Finished processing the four feedsacks of peanut that Bach and I picked up in town. We made a lot of it long to put stright into the swale, but made a lot of cuttings to pot up in the nursery... Then I showed Bach my method for potting them up in the nursery and we moved a bunch out to harden up...
After lunch I set Bach to collecting pidgeon peas and worked on freeing up the chipper shredder. Also did a little work assembling a work bench for the new shed...
In the afternoon we did some shovelling and shaping on the swale... Realised that the dozer and our surveying didn't make a perfectly level ditch... Ah well, it is pretty good for the most part, and will trap a lot of runoff...

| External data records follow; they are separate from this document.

(* ===== verification/HashCount.v ===== *)
(** Counters in the hash table: [hash_inc_value] of libs/fastcommon/src/hash.c, the
    function that [hash_inc] passes to [hash_inc_ex] (HashTable.v). It keeps a number as
    its decimal text. *)
From S2P Require Import Prelude CMemory CString HashTable.

(** * Code *)

(** The string at a pointer. *)
Definition read_string (p : ptr) : HM (list Z) := λ h,
  match blocks h !! p.1 with
  | Some buf => if 0 <=? p.2 then s ← cstring (drop (Z.to_nat p.2) buf); mret (s, h) else Undef
  | None => Undef
  end.

(** [sprintf] ends the text; [strtoll] is [strtol] where both types have 64 bits. The
    result and [*new_value_len]. *)
Definition hash_inc_value (old_data : option HashData) (inc : Z) (new_value : ptr) (new_value_len : Z) : HM (Z * Z) :=
  n ← match old_data with
      | Some d =>
          if value_len d <? new_value_len then
            memcpy new_value (value d) (value_len d);;
            write_byte (padd new_value (value_len d)) 0;;
            s ← read_string new_value;
            lift (cint64 ((strtol s 10).1 + inc))
          else mret inc
      | None => mret inc
      end;
  store_bytes new_value (decimal n ++ [0]);;
  mret (n, zlen (decimal n)).

(** The call of [hash_inc]. *)
Definition hash_inc (hash_func : list Z → Z) (t : HashArray) (k : list Z) (inc : Z) (buf : ptr) (len : Z) : HM (Z * Z * HashArray) :=
  hash_inc_ex hash_func (λ d inc buf, r ← hash_inc_value d inc buf len; mret (r.2)) t k inc buf.

(** * Theorems *)

(** [t] has been printed at [p], nothing else has changed. *)
Definition printed (h : hheap) (p : ptr) (t : list Z) (h' : hheap) : Prop :=
  text h' p (t ++ [0]) ∧ ∀ b, b ≠ p.1 → blocks h' !! b = blocks h !! b.

Lemma print_number h p n buf :
  blocks h !! p.1 = Some buf → 0 ≤ p.2 → p.2 + zlen (decimal n) + 1 ≤ zlen buf →
  returns ((store_bytes p (decimal n ++ [0]);; mret (n, zlen (decimal n))) h) (λ '((r, len), h'),
    r = n ∧ len = zlen (decimal n) ∧ printed h p (decimal n) h').
Proof.
  intros Hb Hp Hl. assert (zlen (decimal n ++ [0]) = zlen (decimal n) + 1) as El by (by rewrite zlen_app).
  rewrite M_bind_eq, (store_bytes_ok _ _ buf) by (done || lia). cbn. split_and!; [done..|]. split.
  - eexists. cbn [blocks with_blocks]. rewrite lookup_insert_eq. split; [done|]. split; [done|].
    rewrite zlen_zwrite by lia. split; [lia|]. apply zslice_zwrite; lia.
  - intros b Hne. cbn [blocks with_blocks]. by rewrite lookup_insert_ne.
Qed.

Lemma decimal_cstr n : cstr (decimal n).
Proof.
  rewrite decimal_split. apply cstr_app. split.
  - unfold decimal_sign. case_if; repeat constructor; lia.
  - rewrite decimal_number. unfold cstr. rewrite Forall_fmap. eapply Forall_impl; [apply uint_digits_range|]. cbn. lia.
Qed.

(** A number kept as its text becomes the number and the increment, and a counter
    that does not exist begins with the increment, in a buffer that has room for the
    result; other blocks stay as they are. *)
Theorem hash_inc_value_correct h old m inc p new_value_len buf :
  blocks h !! p.1 = Some buf → 0 ≤ p.2 → p.2 + new_value_len ≤ zlen buf →
  match old with
  | Some d => value_len d = zlen (decimal m) ∧ zlen (decimal m) < new_value_len ∧ (value d).1 ≠ p.1 ∧
      LONG_MIN ≤ m ≤ LONG_MAX ∧ text h (value d) (decimal m)
  | None => m = 0
  end →
  LONG_MIN ≤ m + inc ≤ LONG_MAX → zlen (decimal (m + inc)) < new_value_len →
  returns (hash_inc_value old inc p new_value_len h) (λ '((r, len), h'),
    r = m + inc ∧ len = zlen (decimal (m + inc)) ∧ printed h p (decimal (m + inc)) h').
Proof.
  intros Hb Hp Hl Hold Hn Hroom. unfold hash_inc_value. destruct old as [d|].
  - destruct Hold as (Hlen & Hlt & Hne & Hm & b & Hvb & Hv0 & Hvl & Hv). rewrite Hlen, (proj2 (Z.ltb_lt _ _)) by done.
    pose proof (zlen_nonneg (decimal m)) as Hd. apply step_assoc.
    eapply step_memcpy; [exact Hb|exact Hvb|congruence|lia..|]. rewrite Hv. apply step_assoc.
    unfold write_byte. rewrite M_bind_eq. erewrite store_bytes_ok; cycle 1.
    { cbn [padd fst blocks with_blocks]. apply lookup_insert_eq. }
    { cbn. lia. }
    { cbn [padd snd]. rewrite zlen_zwrite by lia. change (zlen [u8 0]) with 1. lia. }
    cbn [mbind res_bind]. cbn [padd fst snd blocks with_blocks]. change (u8 0) with 0.
    rewrite zwrite_app by (change (zlen [0]) with 1; lia). rewrite insert_insert_eq.
    set (buf' := zwrite buf p.2 (decimal m ++ [0])).
    assert (zlen (decimal m ++ [0]) = zlen (decimal m) + 1) as El by (by rewrite zlen_app).
    assert (zlen buf' = zlen buf) as Eb by (apply zlen_zwrite; lia).
    (* the old number is read from the copy *)
    assert (∀ h', blocks h' !! p.1 = Some buf' → read_string p h' = Done (decimal m, h')) as Hread.
    { intros h' E. unfold read_string. rewrite E, (proj2 (Z.leb_le _ _)) by done. subst buf'.
      assert (drop (Z.to_nat p.2) (zwrite buf p.2 (decimal m ++ [0])) = (decimal m ++ [0]) ++ drop (Z.to_nat (p.2 + zlen (decimal m ++ [0]))) buf) as ->.
      { unfold zwrite. apply drop_app_length'. rewrite length_take. unfold zlen in *. lia. }
      rewrite <-app_assoc. cbn [app]. by rewrite cstring_ok by apply decimal_cstr. }
    apply step_assoc. rewrite M_bind_eq, Hread by apply lookup_insert_eq. cbn [mbind res_bind].
    assert ((strtol (decimal m) 10).1 = m) as ->.
    { rewrite <-(List.app_nil_r (decimal m)). by rewrite strtol_decimal. }
    assert (cint64 (m + inc) = Done (m + inc)) as E64.
    { unfold cint64, in_int64. unfold LONG_MIN, LONG_MAX, INT64_MAX in *. case_if; [done|lia_bool]. }
    eapply step_lift; [exact E64|]. eapply returns_mono.
    + eapply print_number; [apply lookup_insert_eq|done|lia].
    + intros [[r len] h'] (-> & -> & Ht & Ho). split_and!; [done..|]. split; [done|]. intros c Hc. rewrite Ho by done.
      cbn [blocks with_blocks]. by rewrite lookup_insert_ne.
  - subst m. rewrite Z.add_0_l in *. rewrite M_bind_eq. cbn [mret M_ret mbind res_bind]. eapply print_number; [done|done|lia].
Qed.

Definition counter_heap : hheap := mkHeap ∅ {[ 1 := [57; 57]; 2 := replicate 8 0 ]} 3 [] 0.

Lemma hash_inc_value_correct_witness :
  returns (hash_inc_value (Some (mkData 1 [] 2 2 (1, 0))) 1 (2, 0) 8 counter_heap) (λ '((r, len), h'),
    r = 100 ∧ len = 3 ∧ printed counter_heap (2, 0) [49; 48; 48] h').
Proof.
  apply (hash_inc_value_correct counter_heap (Some (mkData 1 [] 2 2 (1, 0))) 99 1 (2, 0) 8 (replicate 8 0)); try done.
  split_and!; try done. exists [57; 57]. split_and!; done.
Defined.

(** The length that is announced is not looked at when the number is printed: the text of
    10 and its end do not fit into two bytes. *)
Theorem hash_inc_value_overflow :
  let h : hheap := mkHeap ∅ {[ 1 := [57]; 2 := [0; 0] ]} 3 [] 0 in
  hash_inc_value (Some (mkData 1 [] 1 1 (1, 0))) 1 (2, 0) 2 h = Undef ∧
  returns (hash_inc_value (Some (mkData 1 [] 1 1 (1, 0))) (-1) (2, 0) 2 h) (λ '((r, _), _), r = 8).
Proof. split; reflexivity. Qed.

Oh, the new batteries are installed. We really need to get the generator tuned properly and running well if these ones are to last their duration properly...

Thursday, December 22, 2005

In which the battery bank at the barn finally died... Actually only two cells out of 24 are totally kaput but that's enough...
I picked up $1250 worth of new batteries today. What a blow. Straight out of my pocket. So much for our new thing~! And Chris Cookman is gonna charge us a slug to recalibrate the inverter... mele kelike make!
the library wouldn't lend me any books on small engine repair becuase I owed them too much and the generator has been backfiring like a civil war veteran...
jeez.
still no rain, although it has gone cloudy on us. worse luck...
At least it has given me a slight chance to get the swales tilled over before they get soaked and unworkable.
We ordered $200 worth of cover crop seed, lana woolypod vetch and red cowpea, as an interim cover while the peanut gets established.
I should go before the power dies!

What a week...

Wednesday, December 14, 2005




We finally started the common swaling on between Jen & Malte's and our place. It is gonna take a bit of hand work to get it really sweet, but it should be good.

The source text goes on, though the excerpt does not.